TASK DIRECTIONS:
Each entry here is to be restated word for word.

* * *

Lemma expected_partial_spec a f partially r :
  expected_partial a f partially (length (applied_entries r)) =
  bool_decide ((0 < a \/ 0 < partially) /\ (0 < f \/ applied_entries r <> [])).
Proof.
  unfold expected_partial. apply Bool.eq_iff_eq_true.
  rewrite bool_decide_eq_true, andb_true_iff, !orb_true_iff, !Z.ltb_lt, negb_true_iff,
    <- not_true_iff_false, length_zero. tauto.
Qed.

Lemma attempted_violations_spec aborted_ total a f :
  attempted_violations aborted_ total a f = [] <->
  if aborted_ then a + f <= total else a + f = total.
Proof.
  unfold attempted_violations. destruct aborted_; rewrite when_nil.
  - rewrite Z.ltb_ge. done.
  - rewrite negb_false_iff, Z.eqb_eq. done.
Qed.

(** The audit reports nothing exactly when the envelope is consistent: the counters are
    counts that cover the submitted operations, every error entry is counted once, the
    partially applied operations are failures that name themselves, [success] and
    [partial] say what the counts say, and every normalization failure names a channel
    that was created. *)
Theorem audit_exact r total aborted_ ids setup partially :
  bulk_commit_accounting_violations r total aborted_ ids setup partially = Ok [] <->
  consistent r total aborted_ ids setup partially.
Proof.
  unfold bulk_commit_accounting_violations, consistent.
  destruct (count_of (operationsApplied r)) as [a|] eqn:Ha.
  2:{ split; [done|]. intros (a & f & Hap & Ha0 & _).
      assert (Hc : count_of (operationsApplied r) = Some a) by (by apply count_of_spec).
      congruence. }
  destruct (count_of (operationsFailed r)) as [f|] eqn:Hf.
  2:{ split; [done|]. intros (a' & f & _ & _ & Hap & Hf0 & _).
      assert (Hc : count_of (operationsFailed r) = Some f) by (by apply count_of_spec).
      congruence. }
  apply count_of_spec in Ha as [Ha Ha0], Hf as [Hf Hf0].
  fold (applied_entries r) (unapplied_entries r) (landed_entries r).
  rewrite expected_success_spec, expected_partial_spec.
  destruct (normalization_violations ids (normalizationFailures r)) as [names|e] eqn:Hn; cbn [rbind].
  2:{ split; [done|]. intros (a' & f' & H). destruct_and! H.
      assert (Hc : normalization_violations ids (normalizationFailures r) = Ok [])
        by (by apply normalization_violations_spec). congruence. }
  assert (Hnames : names = [] <-> names_created ids (normalizationFailures r)).
  { rewrite <- normalization_violations_spec, Hn. naive_solver. }
  match goal with |- Ok ?x = Ok [] <-> _ => trans (x = []); [split; [by injection 1|by intros ->]|] end.
  rewrite !app_nil, !when_nil, attempted_violations_spec, Hnames, !negb_false_iff, !Z.eqb_eq,
    Z.ltb_ge, !is_bool_spec, Ha, Hf.
  split; [intros H; exists a, f; tauto|].
  intros (a' & f' & Ea & _ & Ef & _ & H). injection Ea as <-. injection Ef as <-. exact H.
Qed.

(** The error entries and normalization failures a run of this ledger leaves. *)
Definition envelope_matches (r : envelope) (l : ledger) : Prop :=
  let c := counts l in
  (if aborted c then attempted l <= total_operations c else attempted l = total_operations c) /\
  Z.of_nat (length (unapplied_entries r)) = failed c + setup_failures c /\
  Z.of_nat (length (applied_entries r)) = incomplete c /\
  Z.of_nat (length (landed_entries r)) = partially_applied c /\
  names_created (applied_create_temp_ids c) (normalizationFailures r).

(** Finalizing an envelope that matches the ledger does not raise. *)
Lemma finalize_matches r l :
  counts_ok (counts l) -> envelope_matches r l ->
  finalize_bulk_commit_result r l = (derived r (counts l), None).
Proof.
  intros (Hpa & Hi & Hs) (Hat & Hun & Hap & Hla & Hn). unfold finalize_bulk_commit_result.
  set (c := counts l) in *.
  assert (Hc : bulk_commit_accounting_violations (derived r c) (total_operations c) (aborted c)
    (applied_create_temp_ids c) (setup_failures c) (partially_applied c) = Ok []).
  { apply audit_exact. exists (applied c), (failed c). cbn.
    unfold applied_entries, unapplied_entries, landed_entries in *. cbn.
    assert (Hinc : incomplete c = 0 <-> List.filter (marked "applied") (errors r) = []).
    { rewrite <- Hap. rewrite <- length_zero. rewrite Nat.eqb_eq. lia. }
    split_and!; try done; try lia; f_equal; apply Bool.eq_iff_eq_true;
      rewrite bool_decide_eq_true, ?andb_true_iff, ?orb_true_iff, ?Z.eqb_eq, ?Z.ltb_lt.
    - tauto.
    - rewrite <- Hinc. lia. }
  by rewrite Hc.
Qed.

End BulkLedger.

* * *

RESULT FOR THIS TASK:
Lemma expected_partial_spec a f partially r :
  expected_partial a f partially (length (applied_entries r)) =
  bool_decide ((0 < a \/ 0 < partially) /\ (0 < f \/ applied_entries r <> [])).
Proof.
  unfold expected_partial. apply Bool.eq_iff_eq_true.
  rewrite bool_decide_eq_true, andb_true_iff, !orb_true_iff, !Z.ltb_lt, negb_true_iff,
    <- not_true_iff_false, length_zero. tauto.
Qed.

Lemma attempted_violations_spec aborted_ total a f :
  attempted_violations aborted_ total a f = [] <->
  if aborted_ then a + f <= total else a + f = total.
Proof.
  unfold attempted_violations. destruct aborted_; rewrite when_nil.
  - rewrite Z.ltb_ge. done.
  - rewrite negb_false_iff, Z.eqb_eq. done.
Qed.

(** The audit reports nothing exactly when the envelope is consistent: the counters are
    counts that cover the submitted operations, every error entry is counted once, the
    partially applied operations are failures that name themselves, [success] and
    [partial] say what the counts say, and every normalization failure names a channel
    that was created. *)
Theorem audit_exact r total aborted_ ids setup partially :
  bulk_commit_accounting_violations r total aborted_ ids setup partially = Ok [] <->
  consistent r total aborted_ ids setup partially.
Proof.
  unfold bulk_commit_accounting_violations, consistent.
  destruct (count_of (operationsApplied r)) as [a|] eqn:Ha.
  2:{ split; [done|]. intros (a & f & Hap & Ha0 & _).
      assert (Hc : count_of (operationsApplied r) = Some a) by (by apply count_of_spec).
      congruence. }
  destruct (count_of (operationsFailed r)) as [f|] eqn:Hf.
  2:{ split; [done|]. intros (a' & f & _ & _ & Hap & Hf0 & _).
      assert (Hc : count_of (operationsFailed r) = Some f) by (by apply count_of_spec).
      congruence. }
  apply count_of_spec in Ha as [Ha Ha0], Hf as [Hf Hf0].
  fold (applied_entries r) (unapplied_entries r) (landed_entries r).
  rewrite expected_success_spec, expected_partial_spec.
  destruct (normalization_violations ids (normalizationFailures r)) as [names|e] eqn:Hn; cbn [rbind].
  2:{ split; [done|]. intros (a' & f' & H). destruct_and! H.
      assert (Hc : normalization_violations ids (normalizationFailures r) = Ok [])
        by (by apply normalization_violations_spec). congruence. }
  assert (Hnames : names = [] <-> names_created ids (normalizationFailures r)).
  { rewrite <- normalization_violations_spec, Hn. naive_solver. }
  match goal with |- Ok ?x = Ok [] <-> _ => trans (x = []); [split; [by injection 1|by intros ->]|] end.
  rewrite !app_nil, !when_nil, attempted_violations_spec, Hnames, !negb_false_iff, !Z.eqb_eq,
    Z.ltb_ge, !is_bool_spec, Ha, Hf.
  split; [intros H; exists a, f; tauto|].
  intros (a' & f' & Ea & _ & Ef & _ & H). injection Ea as <-. injection Ef as <-. exact H.
Qed.

(** The error entries and normalization failures a run of this ledger leaves. *)
Definition envelope_matches (r : envelope) (l : ledger) : Prop :=
  let c := counts l in
  (if aborted c then attempted l <= total_operations c else attempted l = total_operations c) /\
  Z.of_nat (length (unapplied_entries r)) = failed c + setup_failures c /\
  Z.of_nat (length (applied_entries r)) = incomplete c /\
  Z.of_nat (length (landed_entries r)) = partially_applied c /\
  names_created (applied_create_temp_ids c) (normalizationFailures r).

(** Finalizing an envelope that matches the ledger does not raise. *)
Lemma finalize_matches r l :
  counts_ok (counts l) -> envelope_matches r l ->
  finalize_bulk_commit_result r l = (derived r (counts l), None).
Proof.
  intros (Hpa & Hi & Hs) (Hat & Hun & Hap & Hla & Hn). unfold finalize_bulk_commit_result.
  set (c := counts l) in *.
  assert (Hc : bulk_commit_accounting_violations (derived r c) (total_operations c) (aborted c)
    (applied_create_temp_ids c) (setup_failures c) (partially_applied c) = Ok []).
  { apply audit_exact. exists (applied c), (failed c). cbn.
    unfold applied_entries, unapplied_entries, landed_entries in *. cbn.
    assert (Hinc : incomplete c = 0 <-> List.filter (marked "applied") (errors r) = []).
    { rewrite <- Hap. rewrite <- length_zero. rewrite Nat.eqb_eq. lia. }
    split_and!; try done; try lia; f_equal; apply Bool.eq_iff_eq_true;
      rewrite bool_decide_eq_true, ?andb_true_iff, ?orb_true_iff, ?Z.eqb_eq, ?Z.ltb_lt.
    - tauto.
    - rewrite <- Hinc. lia. }
  by rewrite Hc.
Qed.

End BulkLedger.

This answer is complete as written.